▶ _Required action_: From the line with "negb (bool_decide ((list_to_set" to the line with "num_ratio (Z.of_nat (length", retype every line exactly, including those two, and leave out the rest of the data below.

Dataset items
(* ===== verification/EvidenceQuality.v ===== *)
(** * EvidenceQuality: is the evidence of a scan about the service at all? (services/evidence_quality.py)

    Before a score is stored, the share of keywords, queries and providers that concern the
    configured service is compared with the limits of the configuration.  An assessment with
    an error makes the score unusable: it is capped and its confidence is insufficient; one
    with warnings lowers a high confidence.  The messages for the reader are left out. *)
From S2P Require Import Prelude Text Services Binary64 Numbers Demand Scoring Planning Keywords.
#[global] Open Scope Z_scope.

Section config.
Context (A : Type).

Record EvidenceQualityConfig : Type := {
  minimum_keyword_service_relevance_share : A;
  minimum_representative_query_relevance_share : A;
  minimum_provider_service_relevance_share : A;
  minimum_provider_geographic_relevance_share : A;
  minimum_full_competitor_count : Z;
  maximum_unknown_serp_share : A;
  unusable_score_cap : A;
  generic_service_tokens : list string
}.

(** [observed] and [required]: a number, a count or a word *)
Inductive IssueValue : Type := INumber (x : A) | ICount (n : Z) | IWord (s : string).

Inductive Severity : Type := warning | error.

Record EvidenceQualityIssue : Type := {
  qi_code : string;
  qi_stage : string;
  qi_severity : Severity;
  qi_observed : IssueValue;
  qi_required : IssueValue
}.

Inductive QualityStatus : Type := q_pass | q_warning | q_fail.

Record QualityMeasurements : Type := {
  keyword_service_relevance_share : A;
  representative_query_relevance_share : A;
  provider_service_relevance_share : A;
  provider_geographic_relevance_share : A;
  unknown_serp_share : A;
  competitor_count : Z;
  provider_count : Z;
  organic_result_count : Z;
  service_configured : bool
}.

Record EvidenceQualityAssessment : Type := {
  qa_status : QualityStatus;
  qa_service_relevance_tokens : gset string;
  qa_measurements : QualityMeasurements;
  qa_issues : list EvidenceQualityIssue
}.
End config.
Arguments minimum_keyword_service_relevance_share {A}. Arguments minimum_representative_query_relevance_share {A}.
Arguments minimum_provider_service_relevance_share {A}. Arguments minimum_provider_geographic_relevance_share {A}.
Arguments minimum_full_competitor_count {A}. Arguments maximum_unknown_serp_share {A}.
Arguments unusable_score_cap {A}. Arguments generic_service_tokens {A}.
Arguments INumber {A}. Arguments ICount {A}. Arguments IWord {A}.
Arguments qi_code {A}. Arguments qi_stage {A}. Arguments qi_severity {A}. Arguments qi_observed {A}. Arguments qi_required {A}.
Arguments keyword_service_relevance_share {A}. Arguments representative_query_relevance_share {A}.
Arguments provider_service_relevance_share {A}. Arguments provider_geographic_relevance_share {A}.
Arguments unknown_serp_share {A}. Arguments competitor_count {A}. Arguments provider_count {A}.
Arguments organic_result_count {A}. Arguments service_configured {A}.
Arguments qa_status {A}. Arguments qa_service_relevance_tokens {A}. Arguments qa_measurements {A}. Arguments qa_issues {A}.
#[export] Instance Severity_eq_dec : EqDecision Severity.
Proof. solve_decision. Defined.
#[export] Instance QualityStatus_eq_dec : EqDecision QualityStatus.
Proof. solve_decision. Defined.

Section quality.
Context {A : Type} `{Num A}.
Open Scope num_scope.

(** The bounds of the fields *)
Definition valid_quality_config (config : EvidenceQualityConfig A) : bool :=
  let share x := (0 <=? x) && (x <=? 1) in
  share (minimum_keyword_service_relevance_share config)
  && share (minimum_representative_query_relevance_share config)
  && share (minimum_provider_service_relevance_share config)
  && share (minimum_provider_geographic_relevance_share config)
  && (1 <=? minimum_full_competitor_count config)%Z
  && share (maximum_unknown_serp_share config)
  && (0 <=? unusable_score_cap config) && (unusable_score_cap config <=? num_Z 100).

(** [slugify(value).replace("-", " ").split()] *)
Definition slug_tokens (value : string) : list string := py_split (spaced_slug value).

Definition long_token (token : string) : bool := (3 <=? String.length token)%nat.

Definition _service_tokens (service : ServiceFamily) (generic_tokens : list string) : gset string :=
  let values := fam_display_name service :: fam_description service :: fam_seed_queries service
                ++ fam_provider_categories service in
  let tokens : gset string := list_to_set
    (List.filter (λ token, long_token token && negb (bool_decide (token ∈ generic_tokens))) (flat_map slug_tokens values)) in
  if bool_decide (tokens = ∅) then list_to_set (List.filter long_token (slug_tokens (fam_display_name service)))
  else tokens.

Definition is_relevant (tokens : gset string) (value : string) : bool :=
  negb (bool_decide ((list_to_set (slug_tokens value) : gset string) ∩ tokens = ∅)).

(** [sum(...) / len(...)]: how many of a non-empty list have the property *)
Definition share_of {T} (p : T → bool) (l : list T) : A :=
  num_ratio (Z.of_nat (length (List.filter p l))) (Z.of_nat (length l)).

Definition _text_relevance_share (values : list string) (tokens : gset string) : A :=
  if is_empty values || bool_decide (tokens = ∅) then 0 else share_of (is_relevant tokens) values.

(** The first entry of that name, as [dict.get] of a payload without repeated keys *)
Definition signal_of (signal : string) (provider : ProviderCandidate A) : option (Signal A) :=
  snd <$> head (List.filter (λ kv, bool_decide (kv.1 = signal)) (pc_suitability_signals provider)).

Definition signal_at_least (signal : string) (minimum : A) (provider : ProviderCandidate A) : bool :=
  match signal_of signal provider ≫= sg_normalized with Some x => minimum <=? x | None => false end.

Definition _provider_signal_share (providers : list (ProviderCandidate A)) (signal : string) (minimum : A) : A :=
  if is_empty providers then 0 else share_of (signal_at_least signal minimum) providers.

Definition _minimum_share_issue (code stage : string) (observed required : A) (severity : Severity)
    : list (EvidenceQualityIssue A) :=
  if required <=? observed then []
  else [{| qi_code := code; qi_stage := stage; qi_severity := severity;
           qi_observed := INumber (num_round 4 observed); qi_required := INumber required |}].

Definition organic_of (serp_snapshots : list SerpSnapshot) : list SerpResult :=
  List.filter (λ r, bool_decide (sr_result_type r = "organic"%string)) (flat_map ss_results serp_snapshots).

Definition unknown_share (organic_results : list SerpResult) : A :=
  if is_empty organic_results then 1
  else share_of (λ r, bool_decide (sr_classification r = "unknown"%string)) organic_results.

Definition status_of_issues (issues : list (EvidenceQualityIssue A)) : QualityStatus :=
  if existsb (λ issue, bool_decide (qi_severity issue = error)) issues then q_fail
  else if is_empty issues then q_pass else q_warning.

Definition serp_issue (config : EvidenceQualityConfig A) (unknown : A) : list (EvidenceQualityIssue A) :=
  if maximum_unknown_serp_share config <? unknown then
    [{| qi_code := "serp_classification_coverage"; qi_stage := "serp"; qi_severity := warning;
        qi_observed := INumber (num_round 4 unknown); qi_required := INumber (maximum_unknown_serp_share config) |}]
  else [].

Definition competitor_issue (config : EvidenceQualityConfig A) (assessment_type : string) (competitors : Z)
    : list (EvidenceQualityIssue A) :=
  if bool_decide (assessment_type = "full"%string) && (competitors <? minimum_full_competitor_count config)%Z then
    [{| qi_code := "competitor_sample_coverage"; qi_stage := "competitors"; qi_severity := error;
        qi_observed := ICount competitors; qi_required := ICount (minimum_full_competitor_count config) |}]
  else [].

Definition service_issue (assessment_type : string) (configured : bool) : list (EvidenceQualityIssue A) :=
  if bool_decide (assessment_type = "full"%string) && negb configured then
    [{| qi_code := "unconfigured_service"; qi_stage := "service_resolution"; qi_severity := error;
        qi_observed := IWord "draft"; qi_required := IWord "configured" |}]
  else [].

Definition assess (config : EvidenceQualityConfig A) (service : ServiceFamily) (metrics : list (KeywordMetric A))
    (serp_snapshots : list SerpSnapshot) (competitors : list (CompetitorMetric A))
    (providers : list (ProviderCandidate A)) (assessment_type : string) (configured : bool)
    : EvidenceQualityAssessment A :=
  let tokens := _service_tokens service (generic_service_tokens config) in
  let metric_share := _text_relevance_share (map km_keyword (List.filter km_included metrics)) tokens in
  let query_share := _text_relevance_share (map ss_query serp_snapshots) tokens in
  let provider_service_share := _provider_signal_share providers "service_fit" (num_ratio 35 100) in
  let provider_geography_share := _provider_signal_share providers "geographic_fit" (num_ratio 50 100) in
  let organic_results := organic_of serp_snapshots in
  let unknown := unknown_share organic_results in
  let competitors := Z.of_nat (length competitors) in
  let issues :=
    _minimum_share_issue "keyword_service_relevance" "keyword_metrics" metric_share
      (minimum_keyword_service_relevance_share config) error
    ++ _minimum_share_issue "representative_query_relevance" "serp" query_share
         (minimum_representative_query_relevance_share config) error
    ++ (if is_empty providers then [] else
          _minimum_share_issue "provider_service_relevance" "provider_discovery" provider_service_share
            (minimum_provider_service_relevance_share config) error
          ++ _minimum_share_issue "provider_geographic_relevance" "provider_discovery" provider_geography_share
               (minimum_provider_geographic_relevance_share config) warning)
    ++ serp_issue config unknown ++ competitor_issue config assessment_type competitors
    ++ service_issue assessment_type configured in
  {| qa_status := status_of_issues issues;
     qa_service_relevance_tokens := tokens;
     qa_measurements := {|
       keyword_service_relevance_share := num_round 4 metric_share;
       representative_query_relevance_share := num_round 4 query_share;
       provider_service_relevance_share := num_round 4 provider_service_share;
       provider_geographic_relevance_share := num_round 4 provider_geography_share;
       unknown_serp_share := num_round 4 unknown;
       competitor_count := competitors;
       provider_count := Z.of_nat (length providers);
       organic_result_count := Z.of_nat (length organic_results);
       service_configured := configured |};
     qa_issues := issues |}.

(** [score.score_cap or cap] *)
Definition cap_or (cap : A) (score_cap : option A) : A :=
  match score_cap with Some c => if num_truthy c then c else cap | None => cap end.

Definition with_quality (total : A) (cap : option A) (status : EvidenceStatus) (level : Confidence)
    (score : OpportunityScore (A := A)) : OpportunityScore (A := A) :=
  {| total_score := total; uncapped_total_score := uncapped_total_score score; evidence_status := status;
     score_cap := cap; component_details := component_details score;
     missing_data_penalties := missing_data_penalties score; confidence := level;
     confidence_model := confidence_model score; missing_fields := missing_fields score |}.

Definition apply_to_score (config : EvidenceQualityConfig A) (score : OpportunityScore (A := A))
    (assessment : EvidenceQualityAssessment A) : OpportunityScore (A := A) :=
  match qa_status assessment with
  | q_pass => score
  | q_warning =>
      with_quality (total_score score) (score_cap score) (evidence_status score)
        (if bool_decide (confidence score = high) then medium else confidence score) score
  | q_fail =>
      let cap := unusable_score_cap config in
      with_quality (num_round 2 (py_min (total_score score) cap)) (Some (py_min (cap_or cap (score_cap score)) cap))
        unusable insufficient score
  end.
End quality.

▶ _Solution below_:
  negb (bool_decide ((list_to_set (slug_tokens value) : gset string) ∩ tokens = ∅)).

(** [sum(...) / len(...)]: how many of a non-empty list have the property *)
Definition share_of {T} (p : T → bool) (l : list T) : A :=
  num_ratio (Z.of_nat (length (List.filter p l))) (Z.of_nat (length l)).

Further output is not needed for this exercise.